Lemma case_ThreadCreate page prio inf f : th.(stack) = ThreadCreate page prio inf f :: k →
  fresh σ (ThreadCreate page prio inf f) →
  fine L (misuse σ (ThreadCreate page prio inf f)) (exec (ThreadCreate page prio inf f) σ0).
Proof using HG Hth.
  intros Hk Hfr. revert Hk. code_start Hk. pose proof HG as (HI&HS&_). cbn in Hfr.
  destruct (case_not_idle _ _ HG _ _ _ Hth Hk) as [Hni Hb]; [done..|].
  apply stk_bcs in Hb as [Hi Hb]; [|done]. cbn in Hi.
  apply andb_prop in Hi as [[[Hf Hi1]%andb_prop Hi2]%andb_prop Hi3].
  change (forallb (api (isl L)) f = true) in Hf.
  pose proof (running_view _ _ HI _ Hth) as Hold. rewrite Hk in Hold.
  unfold thread_create, init_thread. own.
  destruct (Z.eqb_spec page 0) as [->|Hp0]; [code_control Hk k; auto|]. cbn [negb].
  destruct ((PRI_MIN <=? prio) && (prio <=? PRI_MAX)) eqn:Hpr.
  2: { cbn. apply andb_false_iff in Hpr as [?%Z.leb_gt|?%Z.leb_gt]; lia. }
  own. assert (Hpr' : page ≠ running σ) by congruence.
  rewrite lookup_insert_ne, lookup_insert_eq by done. own. cbn [fine stack set_stack app].
  set (k' := LockAcquire tid_lock :: _). set (kt := f ++ _).
  match goal with |- good _ ?s => set (σ' := s) end.
  assert (HV : V σ' = <[page := (THREAD_BLOCKED, IntrEnable :: kt, 0)]>
      (<[running σ := (THREAD_RUNNING, k', info th)]> (V σ))).
  { apply map_eq. intros u. unfold V, σ'. cbn [threads upd_threads].
    rewrite !fmap_insert, !lookup_insert. unfold tv. cbn. rewrite Hst.
    repeat destruct (decide _) as [<-|]; try done; by rewrite decide_False. }
  assert (Hvp : V σ !! page = None) by (unfold V; by rewrite lookup_fmap, Hfr).
  assert (Hvp' : <[running σ := (THREAD_RUNNING, k', info th)]> (V σ) !! page = None)
    by (by rewrite lookup_insert_ne).
  assert (Hcnt : ∀ P, P (THREAD_BLOCKED, IntrEnable :: kt, 0) = false →
    P (THREAD_RUNNING, k', info th) = P (THREAD_RUNNING, ThreadCreate page prio inf f :: k, info th) →
    cnt P (V σ') = cnt P (V σ)).
  { intros P E1 E2. rewrite HV, cnt_fresh, (cnt_insert _ _ _ _ _ Hold), E1, E2 by done. cbn. lia. }
  split_and!; [| |done].
  - pose proof (inv_a _ _ _ HI) as Ha. destruct HI as [_ Hd Hcd Htid [Hi01 Hi02]]. split; try done.
    rewrite HV. eapply ainv_create; [exact Ha|exact Hold|..]; try done.
    + unfold kt. by rewrite starts_app, (apis_starts L).
    + rewrite decide_False by done. apply bcs_stk. cbn. by rewrite Hi1, Hi2, Hi3, Hb.
    + apply bcs_stk. change (forallb (bc (isl L)) kt = true). apply bcs_app. split; [by apply apis_bcs|done].
    + unfold kt. by apply (apis_lv L).
  - split.
    + apply HS.
    + apply HS.
    + intros s. rewrite Hcnt by done. apply HS.
    + intros l Hl'. rewrite Hcnt by done. by apply HS.
Qed.
(** *** The scenario *)

(** Main is preempted while it holds the lock; the other thread runs into the lock. *)
Definition demo_trace : list (option irq) :=
  replicate 14 None ++ [Some TimerIrq; None; Some TimerIrq; None; Some TimerIrq; None; Some TimerIrq]
  ++ replicate 6 None.

Lemma scheduler_lists_witness : ∃ σ, checked demo_trace demo = Some σ ∧
  W σ (lock_sema 256) = [12288] ∧ NoDup σ.(ready_list).
Proof.
  destruct (checked demo_trace demo) as [σ|] eqn:E; [|vm_compute in E; discriminate].
  exists σ. split_and!; [done| |].
  - revert E. vm_compute. intros [= <-]. reflexivity.
  - by destruct (scheduler_lists _ _ _ _ _ σ demo_booted (checked_reaches _ _ _ _ E)) as (_&_&?&_).
Defined.

Lemma no_lost_wakeup_witness : ∃ σ x, checked demo_trace demo = Some σ ∧
  σ.(semas) !! lock_sema 256 = Some x ∧ x.(value) ≤ cnt (retry (lock_sema 256)) (V σ).
Proof.
  destruct (checked demo_trace demo) as [σ|] eqn:E; [|vm_compute in E; discriminate].
  exists σ, {| value := 0; waiters := [12288] |}.
  assert (Hx : σ.(semas) !! lock_sema 256 = Some {| value := 0; waiters := [12288] |})
    by (revert E; vm_compute; intros [= <-]; reflexivity).
  split_and!; [done|done|].
  by destruct (no_lost_wakeup _ _ _ _ _ σ _ _ demo_booted (checked_reaches _ _ _ _ E) Hx) as [? _].
Defined.
(* ===== verification/DListSort.v ===== *)
(** * The ordered operations of lib/kernel/list.c

    [list_sort] is a natural iterative merge sort that works by relinking elements
    in place.  The file gives the sequence-level meaning of its parts (runs,
    merging, one pass over the list), shows that the pointer code of
    [DList] implements them, and derives that sorting terminates with a sorted,
    stable permutation.  The assertions inside the C code ([is_sorted] before every
    merge and at the end) are part of the model and are shown to hold. *)

From Stdlib Require Import Sorting.Sorted.
From S2P Require Import Prelude DList.
Local Open Scope c_scope.

(** What [list_less_func] clients promise: a strict weak order. *)
Class StrictWeak (less : Z → Z → bool) : Prop := {
  less_asym a b : less a b = true → less b a = false;
  nless_trans a b c : less b a = false → less c b = false → less c a = false;
}.

Section Pure.
Context (less : Z → Z → bool).

(** [a] may stand before [b]. *)
Definition le (a b : Z) : Prop := less b a = false.

Definition equiv (a b : Z) : bool := negb (less a b) && negb (less b a).

Fixpoint sortedb (xs : list Z) : bool :=
  match xs with
  | a :: ((b :: _) as t) => negb (less b a) && sortedb t
  | _ => true
  end.

(** The rest of the nondecreasing run that starts at [a], and what follows it. *)
Fixpoint run (a : Z) (xs : list Z) : list Z * list Z :=
  match xs with
  | [] => ([], [])
  | x :: xs' => if less x a then ([], xs) else let '(r, s) := run x xs' in (x :: r, s)
  end.

Fixpoint merge (xs : list Z) : list Z → list Z :=
  fix go (ys : list Z) :=
    match xs, ys with
    | [], _ => ys
    | _, [] => xs
    | a :: xs', b :: ys' => if less b a then b :: go ys' else a :: merge xs' ys
    end.

(** One pass: the list of runs it leaves behind. *)
Inductive passes : list Z → list (list Z) → Prop :=
  | passes_nil : passes [] []
  | passes_one a xs r : run a xs = (r, []) → passes (a :: xs) [a :: r]
  | passes_two a xs r1 b s1 r2 s2 outs :
      run a xs = (r1, b :: s1) → run b s1 = (r2, s2) → passes s2 outs →
      passes (a :: xs) (merge (a :: r1) (b :: r2) :: outs).

Fixpoint insert_ordered (e : Z) (xs : list Z) : list Z :=
  match xs with
  | [] => [e]
  | x :: xs' => if less e x then e :: xs else x :: insert_ordered e xs'
  end.

(** The elements kept and the elements removed by [list_unique] after [a]. *)
Fixpoint unique (a : Z) (xs : list Z) : list Z * list Z :=
  match xs with
  | [] => ([], [])
  | x :: xs' =>
      if negb (less a x) && negb (less x a)
      then let '(k, d) := unique a xs' in (k, x :: d)
      else let '(k, d) := unique x xs' in (x :: k, d)
  end.

Lemma run_app a xs r s : run a xs = (r, s) → xs = r ++ s.
Proof.
  revert a r s. induction xs as [|x xs IH]; intros a r s; simpl; [by intros [= <- <-]|].
  case_match; [by intros [= <- <-]|]. destruct (run x xs) as [r' s'] eqn:E.
  intros [= <- <-]. simpl. by rewrite (IH _ _ _ E) at 1.
Qed.

Lemma run_sorted a xs r s : run a xs = (r, s) → sortedb (a :: r) = true.
Proof.
  revert a r s. induction xs as [|x xs IH]; intros a r s; simpl; [by intros [= <- <-]|].
  destruct (less x a) eqn:El; [by intros [= <- <-]|]. destruct (run x xs) as [r' s'] eqn:E.
  intros [= <- <-]. rewrite El. cbn [negb andb]. by apply (IH x r' s').
Qed.

Lemma merge_cons a xs b ys :
  merge (a :: xs) (b :: ys) =
  if less b a then b :: merge (a :: xs) ys else a :: merge xs (b :: ys).
Proof. done. Qed.

Lemma merge_perm xs ys : merge xs ys ≡ₚ xs ++ ys.
Proof.
  revert ys. induction xs as [|a xs IHx]; intros ys; [by destruct ys|].
  induction ys as [|b ys IHy]; [by rewrite app_nil_r|].
  rewrite merge_cons. case_match.
  - rewrite IHy. by rewrite <- Permutation_middle.
  - rewrite IHx. done.
Qed.

Lemma merge_nil_r xs : merge xs [] = xs.
Proof. by destruct xs. Qed.

Lemma passes_perm xs outs : passes xs outs → concat outs ≡ₚ xs.
Proof.
  induction 1 as [|a xs r E|a xs r1 b s1 r2 s2 outs E1 E2 _ IH]; [done|..].
  - apply run_app in E as ->. simpl. by rewrite !app_nil_r.
  - apply run_app in E1 as ->. apply run_app in E2 as ->.
    cbn [concat]. rewrite IH, (merge_perm (a :: r1) (b :: r2)). simpl.
    by rewrite <- app_assoc.
Qed.

Lemma sortedb_sorted xs : sortedb xs = true ↔ Sorted le xs.
Proof.
  induction xs as [|a xs IH]; [done|]. split.
  - intros H. constructor.
    + apply IH. destruct xs; [done|]. by apply andb_true_iff in H as [_ H].
    + destruct xs; constructor. apply andb_true_iff in H as [H _].
      unfold le. by destruct (less z a).
  - intros H. inversion H as [|? ? Hs Hd]; subst. apply IH in Hs.
    destruct xs as [|b xs]; [done|]. inversion Hd; subst. cbn [sortedb].
    unfold le in *. by rewrite H1.
Qed.

Context `{SW : StrictWeak less}.

Lemma le_trans' : Relations_1.Transitive le.
Proof. intros a b c. unfold le. intros H1 H2. by apply (nless_trans a b c). Qed.

Lemma sortedb_strong xs : sortedb xs = true ↔ StronglySorted le xs.
Proof.
  rewrite sortedb_sorted. split; [apply Sorted_StronglySorted, le_trans'|].
  apply StronglySorted_Sorted.
Qed.

Lemma merge_forall (Q : Z → Prop) xs ys : Forall Q xs → Forall Q ys → Forall Q (merge xs ys).
Proof. intros H1 H2. rewrite merge_perm. by apply Forall_app. Qed.

Lemma merge_sorted xs ys :
  StronglySorted le xs → StronglySorted le ys → StronglySorted le (merge xs ys).
Proof.
  intros Hx. revert ys. induction Hx as [|a xs Hx IHx Ha]; intros ys Hy; [by destruct ys|].
  induction Hy as [|b ys Hy IHy Hb]; [by constructor|].
  rewrite merge_cons. destruct (less b a) eqn:E.
  - constructor; [done|]. apply merge_forall; [|done].
    apply less_asym in E. constructor; [done|].
    eapply Forall_impl; [exact Ha|]. intros c Hc. by eapply le_trans'.
  - constructor; [apply IHx; by constructor|]. apply merge_forall; [done|].
    constructor; [done|]. eapply Forall_impl; [exact Hb|]. intros c Hc. by eapply le_trans'.
Qed.

Lemma equiv_le_false a b c : less b a = true → le a c → equiv b c = false ∧ less b c = true.
Proof.
  unfold le, equiv. intros Hba Hac.
  assert (less b c = true) as ->; [|done].
  destruct (less b c) eqn:E; [done|].
  rewrite (nless_trans a c b) in Hba; done.
Qed.

Lemma equiv_filter_none x b cs :
  equiv x b = true → Forall (λ c, less b c = true) cs → filter (λ c, equiv x c) cs = [].
Proof.
  intros Hx. induction 1 as [|c cs Hc _ IH]; [done|]. rewrite filter_cons.
  rewrite decide_False; [done|]. unfold equiv in *.
  apply andb_true_iff in Hx as [H1 H2]. apply negb_true_iff in H1, H2.
  destruct (less x c) eqn:E1; [by intros []|].
  assert (less b c = false) as H; [|congruence].
  apply (nless_trans c x b); [|done]. done.
Qed.

(** Merging keeps equivalent elements in their order, those of [xs] first. *)
Lemma merge_stable x xs ys :
  StronglySorted le xs → StronglySorted le ys →
  filter (λ c, equiv x c) (merge xs ys) = filter (λ c, equiv x c) (xs ++ ys).
Proof.
  intros Hx. revert ys. induction Hx as [|a xs Hx IHx Ha]; intros ys Hy; [by destruct ys|].
  induction Hy as [|b ys Hy IHy Hb]; [by rewrite app_nil_r|].
  rewrite merge_cons. destruct (less b a) eqn:E.
  - rewrite (filter_cons _ b), IHy, !filter_app, (filter_cons _ b). case_decide as Hxb; [|done].
    rewrite (equiv_filter_none x b (a :: xs)); [done|by apply Is_true_true in Hxb|].
    constructor; [done|]. eapply Forall_impl; [exact Ha|]. intros c Hc.
    by apply (equiv_le_false a b c).
  - rewrite (filter_cons _ a), IHx by (by constructor).
    cbn [app]. by rewrite (filter_cons _ a).
Qed.
End Pure.

Section Halving.
Context (less : Z → Z → bool) `{SW : StrictWeak less}.

Definition good (rs : list (list Z)) : Prop := Forall (λ r, r ≠ [] ∧ sortedb less r = true) rs.

Lemma run_fewer a t r s rs :
  run less a t = (r, s) → a :: t = concat rs → good rs →
  ∃ rs', s = concat rs' ∧ good rs' ∧ (length rs' < length rs)%nat.
Proof.
  revert a r s rs. induction t as [|x t IH]; intros a r s rs Hr Hc Hg;
    (destruct rs as [|[|a' q] rs]; [done|by inversion Hg as [|?? [? _]]|]); injection Hc as <- Hc.
  - injection Hr as <- <-. exists []. split_and!; [done|by constructor|simpl; lia].
  - inversion Hg as [|?? [_ Hq] Hrest]; subst. cbn [run] in Hr. destruct q as [|y q].
    + destruct (less x a); [injection Hr as <- <-; exists rs; split_and!; [done..|simpl; lia]|].
      destruct (run less x t) as [r' s'] eqn:E. injection Hr as <- <-.
      destruct (IH x r' s' rs E Hc Hrest) as (rs' & ? & ? & ?).
      exists rs'. split_and!; [done..|simpl; lia].
    + injection Hc as <- Hc. cbn [sortedb] in Hq. apply andb_true_iff in Hq as [Hxa Hq].
      apply negb_true_iff in Hxa. rewrite Hxa in Hr.
      destruct (run less x t) as [r' s'] eqn:E. injection Hr as <- <-.
      destruct (IH x r' s' ((x :: q) :: rs) E) as (rs' & ? & ? & ?); [by f_equal/=|by constructor|].
      exists rs'. split_and!; [done..|simpl in *; lia].
Qed.

(** A pass at least halves the number of runs. *)
Lemma passes_halve xs outs rs :
  passes less xs outs → xs = concat rs → good rs → (2 * length outs ≤ length rs + 1)%nat.
Proof.
  intros Hp. revert rs.
  induction Hp as [|a xs r E|a xs r1 b s1 r2 s2 outs E1 E2 _ IH]; intros rs Hc Hg.
  - simpl. lia.
  - destruct rs; [done|]. simpl. lia.
  - destruct (run_fewer _ _ _ _ _ E1 Hc Hg) as (rs1 & Hc1 & Hg1 & Hl1).
    destruct (run_fewer _ _ _ _ _ E2 Hc1 Hg1) as (rs2 & Hc2 & Hg2 & Hl2).
    specialize (IH rs2 Hc2 Hg2). simpl. lia.
Qed.

Lemma passes_good xs outs : passes less xs outs → good outs.
Proof.
  induction 1 as [|a xs r E|a xs r1 b s1 r2 s2 outs E1 E2 _ IH].
  - constructor.
  - constructor; [|constructor]. split; [done|]. by eapply run_sorted.
  - constructor; [|done]. apply run_sorted in E1, E2. split.
    + rewrite merge_cons. by destruct (less b a).
    + apply sortedb_strong; [done|]. by apply merge_sorted; [done|apply sortedb_strong..].
Qed.

Lemma passes_stable x xs outs :
  passes less xs outs →
  filter (λ c, equiv less x c) (concat outs) = filter (λ c, equiv less x c) xs.
Proof.
  induction 1 as [|a xs r E|a xs r1 b s1 r2 s2 outs E1 E2 _ IH]; [done|..].
  - apply run_app in E as ->. cbn [concat]. by rewrite !app_nil_r.
  - pose proof (run_sorted _ _ _ _ _ E1) as S1. pose proof (run_sorted _ _ _ _ _ E2) as S2.
    apply run_app in E1 as ->. apply run_app in E2 as ->.
    apply sortedb_strong in S1, S2; [|done..]. cbn [concat].
    rewrite filter_app, IH, merge_stable by done. rewrite <- filter_app. simpl.
    by rewrite <- app_assoc.
Qed.

Lemma good_length outs : good outs → (length outs ≤ length (concat outs))%nat.
Proof.
  induction 1 as [|r rs [Hr _] _ IH]; [done|]. cbn [concat length]. rewrite length_app.
  destruct r; [done|]. simpl. lia.
Qed.

Lemma good_singletons xs : good ((λ x, [x]) <$> xs) ∧ concat ((λ x, [x]) <$> xs) = xs.
Proof.
  induction xs as [|x xs [IH1 IH2]]; [by split; [constructor|]|].
  split; [by constructor|]. cbn. by f_equal.
Qed.
End Halving.

Lemma ret_if {A} (b : bool) (x y : A) (h : heap) :
  (if b then ret x else ret y) h = Ok (if b then x else y, h).
Proof. by destruct b. Qed.

(** ** The pointer code implements the sequence functions *)

Lemma first_neq h l ys a zs W : dlist h l (ys ++ (a :: zs) ++ W) → a ≠ first_of l W.
Proof.
  intros Hdl ->. pose proof (dl_nodup _ _ _ Hdl) as Hnd. rewrite nodes_app in Hnd.
  apply NoDup_app in Hnd as (_ & _ & Hnd). cbn in Hnd. apply NoDup_cons in Hnd as [H _].
  apply H. rewrite <- app_assoc. apply elem_of_app. right. apply first_of_in.
Qed.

^^^^

**EXERCISE**
Lines with "Context": find them in the data and copy each one.

**RESULT FOR THIS TASK**
Context (less : Z → Z → bool).
Context `{SW : StrictWeak less}.
Context (less : Z → Z → bool) `{SW : StrictWeak less}.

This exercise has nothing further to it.